The superiority of total body irradiation (TBI)-based vs chemotherapy conditioning for allogeneic hematopoietic stem cell transplantation (allo-HSCT) in children with acute lymphoblastic leukemia (ALL) has been established in the international, prospective phase-3 FORUM study, randomizing 417 patients aged 4-18 years in complete remission (CR), who received allo-HSCT from HLA-matched sibling or unrelated donors. Because of the unavailability of TBI in some regions and to accommodate individual contraindications, this study reports the prespecified comparison of outcomes of patients receiving busulfan (BU)- or treosulfan (TREO)-based regimens from 2013 to 2018. Overall, 180 and 128 patients received BU/thiotepa (THIO)/fludarabine (FLU) or TREO/THIO/FLU, respectively. Data were analyzed as of February 2023, with a median follow-up of 4.2 years (range, 0.3-9.1). 3-year overall survival was 0.71 (BU, 95% confidence interval [0.64-0.77]) and 0.72 (TREO, [0.63-0.79]) and 3-year event-free survival was 0.60 (BU, [0.53-0.67]) and 0.55 (TREO, [0.46-0.63]). The 3-year cumulative incidence of relapse (BU, 0.31 [0.25-0.38]; TREO, 0.36 [0.27-0.44]); and nonrelapse mortality (BU, 0.08 [0.05-0.13]; TREO, 0.09 [0.05-0.15]) were comparable. One case of fatal veno-occlusive disease occurred in each group. No significant differences in acute and chronic graft-versus-host disease (GVHD) or 3-year GVHD-free and relapse-free survival (BU, 0.48 [0.41-0.55]; TREO, 0.45 [0.37-0.54]) were recorded.
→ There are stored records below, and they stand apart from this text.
(* ===== verification/DrainLoop.v ===== *)
(** Lemmas about draining an inbox: what is read, what one round of the loop does, and what
    the loop keeps; internal/cli/inbox_collect.go. *)
From S2P Require Import Prelude GoStr GoSort GoTime GoPath Json JsonFacts JsonStruct TimeParse GoErr Fs Wp FsFacts Names DeliveryRoot DeliveryRootFacts Maildir Delivery Claim AtomicFacts Dlq DeadLetter Retry Validate ValidateFacts JsonUtf8 Drain.
From S2P Require Format Receipt ReceiptFacts.

(** ** Texts *)

Lemma get_text names l n a s :
  Forall (fun kv => text_ok kv.2) l -> utf8_valid a = true -> get names l n a = Some s -> utf8_valid s = true.
Proof.
  intros Hl. revert a. induction Hl as [|[k v] l Hv Hl IH]; intros a Ha; cbn; [by intros [= <-]|].
  case_bool_decide; [|by apply IH]. destruct v; cbn; try done; by apply IH.
Qed.

(** The identifier in a header that was read is valid UTF-8. *)
Lemma header_id_text j h : texts_ok j -> Format.header_of_json j = Some h -> utf8_valid (Format.ID h) = true.
Proof.
  intros Hj. unfold Format.header_of_json. destruct j as [| | | | |l]; try done; [by intros [= <-]|]. cbn in Hj.
  destruct (get Format.header_fields l "schema" 0%Z); [|done]. cbn [mbind option_bind].
  destruct (get Format.header_fields l "id" "") eqn:E; [|done]. apply get_text in E; [|done|done]. cbn [mbind option_bind].
  repeat match goal with |- context [get ?x l ?n ?a] => destruct (get x l n a); [|done]; cbn [mbind option_bind] end.
  by intros [= <-].
Qed.

Lemma ParseMessage_text d m : Format.ParseMessage d = inl m -> utf8_valid (Format.ID (Format.Header_ m)) = true.
Proof.
  unfold Format.ParseMessage, Format.unmarshal_header. destruct (Format.splitFrontmatter d) as [[hb body]|]; [|done].
  destruct (Unmarshal hb) as [j|] eqn:Ej; [|done]. cbn [mbind option_bind].
  destruct (Format.header_of_json j) as [h|] eqn:Eh; [|done]. intros [= <-]. cbn.
  eapply header_id_text; [|exact Eh]. by eapply Unmarshal_texts.
Qed.

Lemma ReadHeader_text d h : Format.ReadHeader d = inl h -> utf8_valid (Format.ID h) = true.
Proof.
  unfold Format.ReadHeader. set (s := Format.limit _ d). clearbody s. intros H.
  destruct (match Format.read_line s with Some (l, r) => (l, Some r) | None => (s, None) end) as [line rest] eqn:El.
  destruct (negb _); [done|]. destruct rest as [rest|]; [|done].
  destruct (Decode rest) as [[j rest']|] eqn:Ej; [|done]. destruct (Format.header_of_json j) as [h'|] eqn:Eh; [|done].
  destruct (Format.consumeFrontmatterEnd rest'); [done|]. injection H as <-.
  eapply header_id_text; [|exact Eh]. by eapply Decode_texts.
Qed.

(** What the text of a file is read as. *)
Definition text_reads (includeBody : bool) (d : string) (h : Format.Header) (body : string) : Prop :=
  if includeBody then Format.ParseMessage d = inl (Format.MkMessage h body)
  else Format.ReadHeader d = inl h /\ body = "".

Lemma text_reads_id b d h body : text_reads b d h body -> utf8_valid (Format.ID h) = true.
Proof.
  unfold text_reads. destruct b; [by intros ?%ParseMessage_text|]. intros [? _]. by eapply ReadHeader_text.
Qed.

(** ** Reading *)

Lemma ro_reading r p : ro (read_message r p) /\ ro (read_header r p).
Proof.
  split; unfold read_message, read_header, Stat; ro_tac; repeat case_match; ro_tac; repeat case_match; ro_tac.
Qed.

Section read.
Context (e : env) (r : DeliveryRoot) (Hat : dr_at r = []).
Outcomes for patients in first and second CR were similar irrespective of the regimen. In conclusion, BU/THIO/FLU or TREO/THIO/FLU regimens can be an alternative to TBI for patients with ALL aged >4 years with contraindications or lack of access to TBI. This trial was registered at www.ClinicalTrials.gov as #NCT01949129.
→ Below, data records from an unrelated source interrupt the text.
(* ===== verification/DlqLive.v ===== *)
(** Moving a message to the dead-letter queue without failures: internal/fsq/dlq.go. *)
From S2P Require Import Prelude GoStr GoTime GoPath Json JsonFacts JsonStruct GoErr Fs Wp FsFacts Names DeliveryRoot DeliveryRootFacts Sample AmbientFacts Maildir Delivery Claim AtomicFacts DlqEnvelope Dlq DeadLetter.
From S2P Require ReceiptFacts.

(** ** Reading *)

Section read.
Context (e : env) (Hnf : healthy e) (r : DeliveryRoot) (Hat : dr_at r = []).
Context (p : path) (Hp : p <> []) (i : ino) (d : string).

Record readable (w : world) : Prop := {
  rd_attached : attached e r w;
  rd_parent : t_parent (tr w) p = None;
  rd_entry : dents (tr w) !! p = Some (NFile i);
  rd_data : data (tr w) !! i = Some d;
}.

Lemma readable_same w w' : tr w' = tr w -> ctl_eq w w' -> readable w -> readable w'.
Proof. intros Ht Hc []. split; rewrite ?Ht; try done. by eapply attached_ctl. Qed.

Lemma live_verified {A} (k : option gerr -> prog A) w : readable w ->
  exists w1, run e (prog_bind (VerifyBase r) k) w = run e (k None) w1 /\ readable w1.
Proof.
  intros Hr. destruct (run_ro_bind e (VerifyBase r) k w None) as (w1 & H1 & H2 & H3);
    [auto with amq|by apply live_VerifyBase, Hr|].
  exists w1. split; [done|]. by eapply readable_same.
Qed.

Lemma readable_node w : readable w -> t_node (tr w) p = Ok (NFile i).
Proof. intros []. by apply t_node_lookup. Qed.

Lemma live_Open w : readable w ->
  (run e (OpenRegularNoFollow r p) w).1 = (Some (Handle KFile i p, Info KFile i 384 (String.length d)), None).
Proof.
  intros Hr. unfold OpenRegularNoFollow. rewrite !rp_root by done.
  edestruct @live_verified as (w1 & -> & Hr1); [exact Hr|]. cbn beta iota. pose proof (readable_node w1 Hr1) as Hn.
  live. unfold t_lstat. rewrite Hn. live. rewrite !validate_file by done. live. unfold t_open_nofollow.
  rewrite Hn. live. rewrite !validate_file by done. live. rewrite (rd_data w1 Hr1). unfold SameFile. cbn.
  by rewrite !bool_decide_eq_true_2.
Qed.

(** Going on after a call that changes nothing. *)
Lemma live_step {A} (q : prog A) a w : ro q -> (run e q w).1 = a -> readable w ->
  exists w1, run e q w = (a, w1) /\ readable w1.
Proof.
  intros Hro <- Hr. exists (run e q w).2. split; [apply surjective_pairing|]. destruct (run_ro e q w Hro). by eapply readable_same.
Qed.

Lemma live_ReadRegular w : readable w -> (run e (ReadRegularNoFollow r p) w).1 = (d, None).
Proof.
  intros Hr. unfold ReadRegularNoFollow.
  destruct (live_step (OpenRegularNoFollow r p) _ w ltac:(auto with amq) (live_Open w Hr) Hr) as (w2 & E2 & Hr2).
  rewrite run_mbind, E2. live. by rewrite (rd_data w2 Hr2).
Qed.

End read.

(** ** Evolution of a tree, undone at a place *)

Lemma evo_restored (X : path -> Prop) p t t' :
  evo (fun q => q = p \/ X q) t t' -> dents t' !! p = dents t !! p -> evo X t t'.
Proof.
  intros [Hd Hi He] E. split; [done|done|]. intros q Hq. destruct (decide (q = p)) as [->|Hne]; [by left|].
  apply He. tauto.
Qed.

(** ** Delivering to the queue *)

(** The queue of an agent is laid out and no temporary is left in it. *)
Record dlq_ready (a : string) (t : tree) : Prop := {
  dq_tmp : dirs_upto t ["agents"; a; "dlq"; "tmp"];
  dq_new : dirs_upto t ["agents"; a; "dlq"; "new"];
  dq_clean : forall name, HasPrefix name "." = true -> dents t !! dlq_path a "tmp" name = None;
}.

Section live.
Context (e : env) (Hnf : healthy e) (r : DeliveryRoot) (Hat : dr_at r = []) (a : string) (Ha : plain a = true).

Lemma dlq_path_parent t box f : dirs_upto t ["agents"; a; "dlq"; box] -> plain box = true -> t_parent t (dlq_path a box f) = None.
Proof. intros Hd Hb. by apply (dirs_upto_parent t ["agents"; a; "dlq"; box] f). Qed.

Lemma live_publish_dlq name g data w :
  dirs_upto (tr w) ["agents"; a; "dlq"; "tmp"] -> dirs_upto (tr w) ["agents"; a; "dlq"; "new"] ->
  content (tr w) (dlq_path a "tmp" name) = Some data -> dents (tr w) !! dlq_path a "new" g = None ->
  (run e (publishTmpNoReplace r (dlq_path a "tmp" name) (dlq_path a "new" g) data) w).1 = None.
Proof.
  intros Hdt Hdn (i & Hi & _)%content_file Hn. unfold publishTmpNoReplace. rewrite run_bind.
  rewrite (live_renameNoReplace e Hnf r (dlq_path a "tmp" name) (dlq_path a "new" g) i); try done;
    try (by apply dlq_path_parent); apply dirs_upto_node; try done; cbn; by rewrite Ha.
Qed.

Lemma live_sync {A} box (k : option gerr -> prog A) w : plain box = true -> dirs_upto (tr w) ["agents"; a; "dlq"; box] ->
  exists w', run e (prog_bind (syncDir r (dlq_dir a box)) k) w = run e (k None) w' /\ tr w' = tr w /\ ctl_eq w w'.
Proof.
  intros Hb Hd. apply run_ro_bind; [auto with amq|]. rewrite dlq_dir_plain by done. by apply live_syncDir.
Qed.

(** Only the envelope is new afterwards. *)
Lemma live_dlq_write name g data w : dlq_ready a (tr w) -> HasPrefix name "." = true ->
  dents (tr w) !! dlq_path a "new" g = None ->
  let tmp := dlq_path a "tmp" name in let new := dlq_path a "new" g in
  exists w', run e (if_err x := writeAndSync r tmp data then Ret ([], Some x) else
    if_err x := syncDir r (dlq_dir a "tmp") then x' ← cleanupTemp r tmp x; Ret ([], Some x') else
    if_err x := publishTmpNoReplace r tmp new data then Ret ([], Some x) else
    if_err x := syncDir r (dlq_dir a "new") then
      Ret (displayPath r new, Some (ECommitted (displayPath r new) a (Errorf "sync dlq new dir" x))) else
    _ ← syncDir r (dlq_dir a "tmp"); Ret (displayPath r new, None)) w = ((displayPath r new, None), w') /\
    ctl_eq w w' /\ evo (eq new) (tr w) (tr w').
Proof.
  intros Hr Hname Hn tmp new. pose proof Hr as [Hdt Hdn Hcl]. specialize (Hcl name Hname). fold tmp in Hcl.
  assert (tmp <> new) as Hne by (unfold tmp, new, dlq_path; congruence).
  assert (t_parent (tr w) tmp = None) as Hpar by (by apply dlq_path_parent).
  pose proof (live_writeAndSync e Hnf r tmp data w Hat ltac:(done) Hpar Hcl) as Hl1.
  pose proof (wpi_run e _ _ _ _ (wpi_writeAndSync e (fun _ => True) r tmp data w Hat (fun _ _ => Logic.I))) as (Hev1 & Hc1 & Hw & _).
  rewrite run_bind. destruct (run e (writeAndSync r tmp data) w) as [o w1]. cbn [fst snd] in *. subst o.
  destruct (Hw eq_refl) as (_ & _ & _ & Hcont). cbn beta iota. pose proof (evo_parent _ _ _ _ Hev1 Hpar) as Hpar1.
  edestruct @live_sync as (w2 & -> & Ht2 & Hc2); [|by eapply dirs_upto_evo|]; [done|]. cbn beta iota. rewrite <-Ht2 in Hcont, Hev1, Hpar1.
  assert (dents (tr w2) !! new = None) as Hn2.
  { rewrite <-Hn. apply (evo_deep _ _ _ _ Hev1); [done|apply dlq_path_depth]. }
  pose proof (live_publish_dlq name g data w2 ltac:(by eapply dirs_upto_evo) ltac:(by eapply dirs_upto_evo) Hcont Hn2) as Hl3.
  pose proof (wpi_run e _ _ _ _ (wpi_publish e r Hat (fun _ => True) tmp new data w2 ltac:(done) Hne Hcont Hpar1 (fun _ _ => Logic.I)))
    as (Hc3 & (Hev3 & _) & Hw3).
  rewrite run_bind. fold tmp new in Hl3. destruct (run e (publishTmpNoReplace r tmp new data) w2) as [o w3].
  cbn [fst snd] in *. subst o. destruct Hw3 as [_ Hgone]. cbn beta iota.
  assert (evo (eq new) (tr w) (tr w3)) as Hev.
  { apply (evo_restored _ tmp); [|congruence]. etrans; [eapply evo_mono; [|exact Hev1]; by left|].
    eapply evo_mono; [|exact Hev3]. intros q [?|?]; [by left|by right]. }
  edestruct @live_sync as (w4 & -> & Ht4 & Hc4); [|by eapply dirs_upto_evo|]; [done|]. cbn beta iota.
  rewrite run_mbind. destruct (run_ro e (syncDir r (dlq_dir a "tmp")) w4) as [Ht5 Hc5]; [auto with amq|].
  eexists. split; [reflexivity|]. cbn [run snd]. rewrite Ht5, Ht4. split; [|done]. by do 4 (eapply ctl_eq_trans; [done|]).
Qed.

Lemma live_deliverToDLQ g data w : attached e r w -> dlq_ready a (tr w) -> ValidateMessageFilename g = None ->
  dents (tr w) !! dlq_path a "new" g = None ->
  exists w', run e (deliverToDLQ r a g data) w = ((displayPath r (dlq_path a "new" g), None), w') /\
    ctl_eq w w' /\ evo (eq (dlq_path a "new" g)) (tr w) (tr w').
Proof.
  intros Hatt Hr Hg Hn. pose proof Hr as [Hdt Hdn _]. unfold deliverToDLQ. rewrite !rp_root by done.
  rewrite run_bind, (live_VerifyBase e r w Hatt). cbn beta iota.
  destruct (run_ro e (VerifyBase r) w) as [Ht1 Hc1]; [auto with amq|].
  generalize dependent (run e (VerifyBase r) w).2. intros w1 Ht1 Hc1.
  assert (forall w' box, plain box = true -> dirs_upto (tr w') ["agents"; a; "dlq"; box] ->
    run e (call (SMkdirAll (dlq_dir a box) 448)) w' = (None, bump w')) as Hmk.
  { intros w' box Hb Hd. rewrite dlq_dir_plain by done. by apply live_mkdirall. }
  rewrite run_bind, Hmk by (done || by rewrite Ht1). cbn [fst snd]. rewrite run_bind, Hmk by (done || by cbn; rewrite Ht1). cbn [fst snd].
  set (w2 := bump (bump w1)). assert (tr w2 = tr w) as Ht2 by done. assert (ctl_eq w w2) as Hc2 by done. clearbody w2.
  pose proof (wpi_run e _ _ _ _ (wpi_dlq_tmpPath e (fun _ => True) a g w2 Ha Hg Logic.I)) as Htmp.
  pose proof (live_tmpPath e Hnf (dlq_dir a "tmp") g w2) as Hl. rewrite run_bind.
  destruct (run e (uniqueAttemptTmpPath (dlq_dir a "tmp") g) w2) as [[p o] w3]. cbn [fst snd] in *. subst o.
  destruct Htmp as (Ht3 & Hc3 & name & -> & Hname). rewrite Ht2 in Ht3. cbn beta iota.
  rewrite dlq_file_plain by (done || by apply filename_plain).
  destruct (live_dlq_write name g data w3) as (w4 & Hrun & Hc4 & Hev); rewrite ?Ht3; try done.
  exists w4. split; [exact Hrun|]. rewrite <-Ht3. split; [|done]. by do 2 (eapply ctl_eq_trans; [done|]).
Qed.

(** ** Moving a message *)

(** The move of the message [f] from inbox/cur to the envelope [g]. *)
Definition move_area (f g : string) (p : path) : Prop := p = box_path a "cur" f \/ p = dlq_path a "new" g.

Lemma live_dlq_transition f id data i w :
  attached e r w -> dlq_ready a (tr w) -> ValidateMessageFilename f = None -> ValidateMessageFilename (id +:+ ".md") = None ->
  dirs_upto (tr w) (inbox_dir a "cur") -> dents (tr w) !! box_path a "cur" f = Some (NFile i) ->
  dents (tr w) !! dlq_path a "new" (id +:+ ".md") = None ->
  exists p w', run e (dlq_transition r a (inbox_dir a "cur") f id data) w = ((p, None), w') /\
    ctl_eq w w' /\ evo (move_area f (id +:+ ".md")) (tr w) (tr w').
Proof.
  intros Hatt Hr Hf Hid Hdc Hi Hn. set (g := id +:+ ".md") in *. unfold dlq_transition. fold g. rewrite run_mbind.
  destruct (live_deliverToDLQ g data w Hatt Hr Hid Hn) as (w1 & -> & Hc1 & Hev1). cbn beta iota. cbn [fst snd].
  rewrite inbox_file_plain by (done || by apply filename_plain). rewrite rp_root by done. rewrite run_mbind.
  assert (dents (tr w1) !! box_path a "cur" f = Some (NFile i)) as Hi1.
  { rewrite <-Hi. apply (evo_deep _ _ _ _ Hev1); [|apply box_path_depth]. unfold box_path, dlq_path. congruence. }
  pose proof (box_path_parent (tr w1) a "cur" f Ha eq_refl ltac:(by eapply dirs_upto_evo)) as Hpar.
  set (w2 := set_tree (set_dents (delete (box_path a "cur" f)) (tr w1)) w1).
  assert (run e (sys (SRemove (box_path a "cur" f))) w1 = (Ok (), w2)) as ->.
  { rewrite run_sys. cbn [exec fst snd]. unfold upd_unit, upd. rewrite Hnf. unfold t_remove.
    pose proof (t_node_lookup (tr w1) (box_path a "cur" f) (NFile i) ltac:(done) Hpar Hi1) as Hnode. by rewrite Hnode. }
  cbn beta iota. cbn [fst snd]. assert (evo (move_area f g) (tr w) (tr w2)) as Hev.
  { etrans; [eapply evo_mono; [|exact Hev1]; intros q <-; by right|].
    eapply evo_mono; [|apply evo_delete; by rewrite Hi1]. intros q <-. by left. }
  rewrite run_bind, live_syncDir; try done; [|by rewrite inbox_dir_plain..|by eapply dirs_upto_evo].
  destruct (run_ro e (syncDir r (inbox_dir a "cur")) w2) as [Ht3 Hc3]; [auto with amq|].
  eexists _, _. split; [reflexivity|]. cbn [run snd]. rewrite Ht3. split; [|done]. eapply ctl_eq_trans; [exact Hc1|]. exact Hc3.
Qed.

(** The name of the envelope that is made when the random bytes are read by the [n]-th call. *)
Definition name_at (n : nat) : string := dlq_id (e_clock e (S n)) (e_pid e (S (S n))) (e_random e n 6) +:+ ".md".

Lemma live_GenerateDLQID w : run e GenerateDLQID w =
  ((dlq_id (e_clock e (S (tick w))) (e_pid e (S (S (tick w)))) (e_random e (tick w) 6), None), bump (bump (bump w))).
Proof. unfold GenerateDLQID. rewrite run_bind, run_sys. cbn [exec fst snd]. unfold obs. rewrite Hnf. reflexivity. Qed.

Lemma live_moveInbox src f oid reason detail d w :
  attached e r w -> dlq_ready a (tr w) -> ValidateMessageFilename f = None ->
  forallb utf8_valid [oid; f; reason; detail; src] = true ->
  dirs_upto (tr w) (inbox_dir a "cur") -> content (tr w) (box_path a "cur" f) = Some d ->
  (forall n, (tick w <= n)%nat -> dents (tr w) !! dlq_path a "new" (name_at n) = None) ->
  exists p n w', run e (moveInboxMessageToDLQ r a "cur" src f oid reason detail) w = ((p, None), w') /\
    ctl_eq w w' /\ (tick w <= n < tick w')%nat /\ evo (move_area f (name_at n)) (tr w) (tr w').
Proof.
  intros Hatt Hr Hf Hu Hdc Hcur Hfresh. unfold moveInboxMessageToDLQ. rewrite Hf. cbn [inboxSourceDir].
  change (inboxSourceDir a "cur") with (@inl path gerr (inbox_dir a "cur")). cbv beta iota.
  rewrite inbox_file_plain by (done || by apply filename_plain). destruct (content_file _ _ _ Hcur) as (i & Hi & Hd).
  assert (readable e r (box_path a "cur" f) i d w) as Hrd by (split; try done; by apply box_path_parent).
  pose proof (ReceiptFacts.run_tick e (ReadRegularNoFollow r (box_path a "cur" f)) w) as Hk1.
  pose proof (live_ReadRegular e Hnf r Hat (box_path a "cur" f) ltac:(done) i d w Hrd) as Hl1.
  destruct (run_ro e (ReadRegularNoFollow r (box_path a "cur" f)) w) as [Ht1 Hc1]; [auto with amq|]. rewrite run_bind.
  destruct (run e (ReadRegularNoFollow r (box_path a "cur" f)) w) as [x w1]. cbn [fst snd] in *. subst x. cbn beta iota.
  rewrite run_bind, live_GenerateDLQID. cbn beta iota. cbn [fst snd].
  rewrite run_mbind, run_sys. cbn [exec fst snd]. set (n := tick w1) in *.
  set (w2 := bump (bump (bump (bump w1)))). assert (tr w2 = tr w) as Ht2 by done. assert (ctl_eq w w2) as Hc2 by done.
  assert (tick w2 = n + 4)%nat as Hk2 by (cbn; lia). set (id := dlq_id _ _ _).
  edestruct (fresh_envelope id oid f reason detail) as (data & -> & _); [|exact Hu|].
  { eapply str_forallb_impl; [apply id_char_ascii|apply dlq_id_chars]. }
  destruct (live_dlq_transition f id data i w2) as (p & w3 & Hrun & Hc3 & Hev); rewrite ?Ht2; try done.
  { by eapply attached_ctl. } { apply dlq_name_valid. } { by apply (Hfresh n). }
  pose proof (ReceiptFacts.run_tick e (dlq_transition r a (inbox_dir a "cur") f id data) w2) as Hk3.
  rewrite Hrun in Hk3. cbn [snd] in Hk3. exists p, n, w3. split; [exact Hrun|]. split; [by eapply ctl_eq_trans|].
  split; [lia|]. by rewrite <-Ht2.
Qed.

End live.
在国际前瞻性3期FORUM研究中,已证实对于急性淋巴细胞白血病(ALL)患儿,基于全身照射(TBI)的预处理方案相较于化疗预处理方案用于异基因造血干细胞移植(allo-HSCT)具有优越性。该研究将417例年龄在4至18岁处于完全缓解(CR)期的患者随机分组,这些患者接受了来自人类白细胞抗原(HLA)匹配的同胞或无关供者的allo-HSCT。由于某些地区无法开展TBI且要考虑个体禁忌证,本研究报告了2013年至2018年接受基于白消安(BU)或曲奥舒凡(TREO)方案治疗的患者结局的预先设定比较。总体而言,分别有180例和128例患者接受了BU/硫替派(THIO)/氟达拉滨(FLU)或TREO/THIO/FLU方案。截至2023年2月进行数据分析,中位随访时间为4.2年(范围0.3至9.1年)。3年总生存率分别为0.71(BU,95%置信区间[0.64 - 0.77])和0.72(TREO,[0.63 - 0.79]),3年无事件生存率分别为0.60(BU,[0.53 - 0.67])和0.55(TREO,[0.46 - 0.63])。3年累积复发率(BU,0.31[0.25 - 0.38];TREO,0.36[0.27 - 0.44])以及非复发死亡率(BU,0.08[0.05 - 0.13];TREO,0.09[0.05 - 0.15])具有可比性。每组均发生1例致命性静脉闭塞性疾病。急性和慢性移植物抗宿主病(GVHD)或3年无GVHD且无复发生存率(BU,0.48[0.41 - 0.55];TREO,0.45[0.37 - 0.54])无显著差异。无论采用何种方案,首次和第二次CR期患者的结局相似。总之,对于年龄大于4岁有禁忌证或无法进行TBI的ALL患者,BU/THIO/FLU或TREO/THIO/FLU方案可作为TBI的替代方案。本试验已在www.ClinicalTrials.gov注册,注册号为#NCT01949129。